= Tanada effect =

The Tanada effect refers to the adhesion of root tips to glass surfaces. It is believed to involve electric potentials. It is named for the scientist who first described the effect, Takuma Tanada.

The phenomenon was observed while Dr. Tanada was rinsing glassware and noticed that excised root tips occasionally stuck to pyrex beakers. Upon investigating the phenomenon closely he determined that this process could be studied in a mixture of ATP, ascorbate, auxin, magnesium, manganese and potassium. The tips would stick when the beaker was swirled slowly.

Most importantly, the reaction was light-dependent.

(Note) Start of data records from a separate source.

(* ===== verification/TrusteeCli.v ===== *)
(** * The trustee command ([tools/trustee/src/main.rs], [run.rs], [keygen.rs])

    [trustee keygen] writes a key pair; [trustee run] completes a configuration
    (directories below the home of trustee, keys, a certificate, a policy) and
    starts the server with it.  OpenSSL is a parameter. *)
From S2P Require Import Prelude Types Text Fs Json Policy Resource Token Rvps Brokers Verifier AsService Nvidia Tpm ApiServer RemoteStores Pkcs11 NebulaCa Plugins HttpServer Ita KbsClient Config.

#[local] Arguments String.append !_ _ / : simpl nomatch.

(** ** Paths *)

(** [Path::strip_prefix] and [starts_with], on the components of paths; the
    result is kept up to redundant separators. *)
Fixpoint strip_components (prefix l : list string) : option (list string) :=
  match prefix, l with
  | [], l => Some l
  | p :: prefix, c :: l => if String.eqb p c then strip_components prefix l else None
  | _ :: _, [] => None
  end.

Definition path_strip_prefix (p base : string) : option string :=
  if Bool.eqb (is_absolute p) (is_absolute base) then
    join_with slash <$> strip_components (path_components base) (path_components p)
  else None.

(** [Path::with_extension]: the name of the file up to its extension, if any. *)
Definition with_extension (p ext : string) : string :=
  match list.last (path_components p), path_parent p with
  | Some name, Some parent =>
      if String.eqb name ".." then p
      else path_push parent (fst (file_stem_extension name) +:+ "." +:+ ext)
  | _, _ => p
  end.

Definition OLD_BASE : string := "/opt/confidential-containers/".

(** [replace_base_dir]. *)
Definition replace_base_dir (path new_base : string) : string :=
  match path_strip_prefix path OLD_BASE with
  | Some suffix => path_push new_base suffix
  | None => if is_absolute path then path else path_push new_base path
  end.

(** [default_home]. *)
Definition default_home (is_root : bool) (home_dir : option string) : string :=
  if is_root then "/opt/confidential-containers" else path_push (default "" home_dir) ".trustee".

(** [get_key_paths]. *)
Definition get_key_paths (base_dir key_name : string) : string * string :=
  let private_path := path_push base_dir key_name in
  (private_path, with_extension private_path "pub").

(** OpenSSL: new keys, their PEM encodings, and a self-signed certificate for
    [localhost] made at a time, valid for a number of days. *)
Class KeyCrates := {
  PKeyPrivate : Type;
  generate_ed25519 : nat -> option PKeyPrivate;
  generate_rsa : nat -> Z -> option PKeyPrivate;
  private_key_to_pem_pkcs8 : PKeyPrivate -> option bytes;
  public_key_to_pem : PKeyPrivate -> option bytes;
  private_key_from_pem : bytes -> option PKeyPrivate;
  X509Cert : Type;
  self_signed_certificate : PKeyPrivate -> Z -> Z -> option X509Cert;
  certificate_to_pem : X509Cert -> option bytes;
}.

Section Trustee.
Context `{D : Disk} `{KY : KeyCrates} `{DA : DeviceArchitectures} `{CF : ConfigCrates}.
(** The clock and the source of random keys. *)
Context (now : Z) (seed : nat).

(** ** Files *)

(** [File::create_new]: an empty file that was not there, in an existing
    directory. *)
Definition create_new (p : string) : st Fs anyhow unit := fun fs =>
  if path_exists fs p then (fs, Err "exists") else fs_write p [] fs.

(** [set_permissions] on an open file. *)
Definition set_permissions (p : string) : st Fs anyhow unit := fun fs =>
  if disk_fault "chmod" (resolve p) then (fs, Err "io") else (fs, Ok tt).

(** [try_exists]. *)
Definition try_exists (p : string) : st Fs anyhow bool := fun fs =>
  if disk_fault "stat" (resolve p) then (fs, Err "io") else (fs, Ok (path_exists fs p)).

(** [write_private], [write_pem] and [write_new_auth_key_pair]. *)
Definition write_private (path : string) (key : PKeyPrivate) : st Fs anyhow unit :=
  create_new path;;
  set_permissions path;;
  pem ← st_lift (ok_or "pem" (private_key_to_pem_pkcs8 key));
  fs_write path pem.

Definition write_pem (private_path public_path : string) (private_key : PKeyPrivate) : st Fs anyhow unit :=
  write_private private_path private_key;;
  create_new public_path;;
  pem ← st_lift (ok_or "pem" (public_key_to_pem private_key));
  fs_write public_path pem.

Definition write_new_auth_key_pair (private_path public_path : string) : st Fs anyhow unit :=
  private_key ← st_lift (ok_or "ed25519" (generate_ed25519 seed));
  write_pem private_path public_path private_key.

(** [trustee_keygen]. *)
Definition trustee_keygen (private_path : string) : st Fs anyhow unit :=
  write_new_auth_key_pair private_path (with_extension private_path "pub").

(** ** Keys and certificate *)
Definition ensure_auth_key_pair (home_dir : string) : st Fs anyhow (string * string) :=
  let '(private_path, public_path) := get_key_paths home_dir "auth_key" in
  there ← try_exists private_path;
  (if there : bool then mret tt else write_new_auth_key_pair private_path public_path);;
  mret (private_path, public_path).

Definition ensure_https_key_pair (home_dir : string) : st Fs anyhow (string * string) :=
  let '(private_path, public_path) := get_key_paths home_dir "https_key" in
  there ← try_exists private_path;
  (if there : bool then mret tt
   else private_key ← st_lift (ok_or "rsa" (generate_rsa seed 2048));
        write_pem private_path public_path private_key);;
  mret (private_path, public_path).

Definition write_new_https_cert (certificate_path private_path : string) : st Fs anyhow unit :=
  private_key_data ← fs_read private_path;
  private_key ← st_lift (ok_or "pem" (private_key_from_pem private_key_data));
  certificate ← st_lift (ok_or "x509" (self_signed_certificate private_key now 365));
  create_new certificate_path;;
  pem ← st_lift (ok_or "pem" (certificate_to_pem certificate));
  fs_write certificate_path pem.

Definition ensure_https_cert (home_dir private_path : string) : st Fs anyhow string :=
  let certificate_path := path_push home_dir "https_cert.pem" in
  there ← try_exists certificate_path;
  (if there : bool then mret tt else write_new_https_cert certificate_path private_path);;
  mret certificate_path.

(** ** [get_config] *)
Definition relocate_plugin (home : string) (c : FullPluginsConfig) : FullPluginsConfig :=
  match c with
  | FP_ResourceStorage (FR_LocalFs repo_desc) =>
      FP_ResourceStorage (FR_LocalFs {| dir_path := replace_base_dir (dir_path repo_desc) home |})
  | _ => c
  end.

Definition relocate_rvps (home : string) (c : RvpsConfig) : RvpsConfig :=
  match c with
  | BuiltIn {| storage := StorageLocalFs file_path; extractors := e |} =>
      BuiltIn {| storage := StorageLocalFs (replace_base_dir file_path home); extractors := e |}
  | _ => c
  end.

Definition relocate_broker (home : string) (c : AttestationTokenConfig) : AttestationTokenConfig :=
  match c with
  | EarToken e => EarToken {|
      ec_duration_min := ec_duration_min e; ec_issuer_name := ec_issuer_name e;
      ec_developer_name := ec_developer_name e; ec_build_name := ec_build_name e;
      ec_profile_name := ec_profile_name e; ec_signer := ec_signer e;
      ec_policy_dir := replace_base_dir (ec_policy_dir e) home |}
  | _ => c
  end.

Definition relocate_as (home : string) (c : AttestationServiceConfig) : AttestationServiceConfig :=
  match c with
  | CoCoASBuiltIn a => CoCoASBuiltIn {|
      work_dir := replace_base_dir (work_dir a) home;
      rvps_config := relocate_rvps home (rvps_config a);
      attestation_token_broker := relocate_broker home (attestation_token_broker a);
      verifier_config := verifier_config a |}
  | _ => c
  end.

Definition relocate (home : string) (c : KbsConfig) : KbsConfig := {|
  attestation_token := attestation_token c;
  kc_attestation_service := {|
    attestation_service := relocate_as home (attestation_service (kc_attestation_service c));
    timeout := timeout (kc_attestation_service c) |};
  http_server := http_server c;
  admin := admin c;
  policy_engine := {| policy_path := replace_base_dir (policy_path (policy_engine c)) home |};
  plugins := map (relocate_plugin home) (plugins c);
|}.

Definition with_admin (a : AdminConfig) (c : KbsConfig) : KbsConfig := {|
  attestation_token := attestation_token c; kc_attestation_service := kc_attestation_service c;
  http_server := http_server c; admin := a; policy_engine := policy_engine c; plugins := plugins c |}.
Definition with_http (h : HttpServerConfig) (c : KbsConfig) : KbsConfig := {|
  attestation_token := attestation_token c; kc_attestation_service := kc_attestation_service c;
  http_server := h; admin := admin c; policy_engine := policy_engine c; plugins := plugins c |}.
Definition with_policy (p : string) (c : KbsConfig) : KbsConfig := {|
  attestation_token := attestation_token c; kc_attestation_service := kc_attestation_service c;
  http_server := http_server c; admin := admin c; policy_engine := {| policy_path := p |}; plugins := plugins c |}.

Definition with_key (key : string) (h : HttpServerConfig) : HttpServerConfig := {|
  sockets := sockets h; private_key := Some key; certificate := certificate h;
  insecure_http := insecure_http h; payload_request_size := payload_request_size h |}.
Definition with_cert (cert : string) (h : HttpServerConfig) : HttpServerConfig := {|
  sockets := sockets h; private_key := private_key h; certificate := Some cert;
  insecure_http := insecure_http h; payload_request_size := payload_request_size h |}.

(** A key pair for administrators. *)
Definition complete_admin (home : string) (c : KbsConfig) : st Fs anyhow KbsConfig :=
  match auth_public_key (admin c) with
  | Some _ => mret c
  | None =>
      paths ← ensure_auth_key_pair home;
      mret (with_admin {| auth_public_key := Some (snd paths); insecure_api := insecure_api (admin c) |} c)
  end.

(** A key and a self-signed certificate for HTTPS. *)
Definition complete_https_key (home : string) (h : HttpServerConfig) : st Fs anyhow HttpServerConfig :=
  match private_key h with
  | Some _ => mret h
  | None => paths ← ensure_https_key_pair home; mret (with_key (fst paths) h)
  end.

Definition complete_https (home : string) (c : KbsConfig) : st Fs anyhow KbsConfig :=
  if insecure_http (http_server c) then mret c
  else
    h ← complete_https_key home (http_server c);
    match certificate h with
    | Some _ => mret (with_http h c)
    | None =>
        key ← st_lift (unwrap (private_key h));
        cert ← ensure_https_cert home key;
        mret (with_http (with_cert cert h) c)
    end.

(** The policy: everything is allowed on demand, and nothing when no policy is
    configured. *)
Definition complete_policy (home : string) (allow_all : bool) (c : KbsConfig) : st Fs anyhow KbsConfig :=
  if allow_all then
    let p := path_push home "allow_all.rego" in
    fs_write p (str_bytes allow_all_policy);;
    mret (with_policy p c)
  else
    there ← st_gets (fun fs => path_exists fs (policy_path (policy_engine c)));
    if there : bool then mret c
    else
      let p := path_push home "deny_all.rego" in
      fs_write p (str_bytes deny_all_policy);;
      mret (with_policy p c).

Definition get_config (build : string) (as_work_dir : option string) (config_file : option string) (allow_all : bool)
    (trustee_home_dir : string) : st Fs anyhow KbsConfig :=
  config ← match config_file with
           | Some path => fun fs => (fs, kbs_config_try_from path fs)
           | None => mret (kbs_config_default as_work_dir build)
           end;
  config ← complete_admin trustee_home_dir (relocate trustee_home_dir config);
  config ← complete_https trustee_home_dir config;
  complete_policy trustee_home_dir allow_all config.

(** ** [main] *)
Inductive Commands :=
| Keygen (output_file : option string)
| Run (config_file : option string) (allow_all : bool).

Exposure to red light would cause the tips to stick, while exposure to far-red would allow them to release. This simple experiment was indicative of phytochrome function, and the rapid nature of the response suggested that changes in bioelectric potential were seminal events in phytochrome signal propagation.

Root tips stick to glass surfaces because they acquire a positive electrostatic charge due to some unknown effect from exposure to red light. The glass surface has a negative charge due to adsorbed phosphate ions. The opposite charges attract each other.

This phenomenon is the first reported generation of a bioelectric potential by a photomorphogenic pigment.

Several years later, Dr. Tanada found that the electric charge is generated by the trace element boron. Root tips from plants deficient in boron fail to stick to glass. In a dilute solution of boric acid, these tips gradually stick to the glass.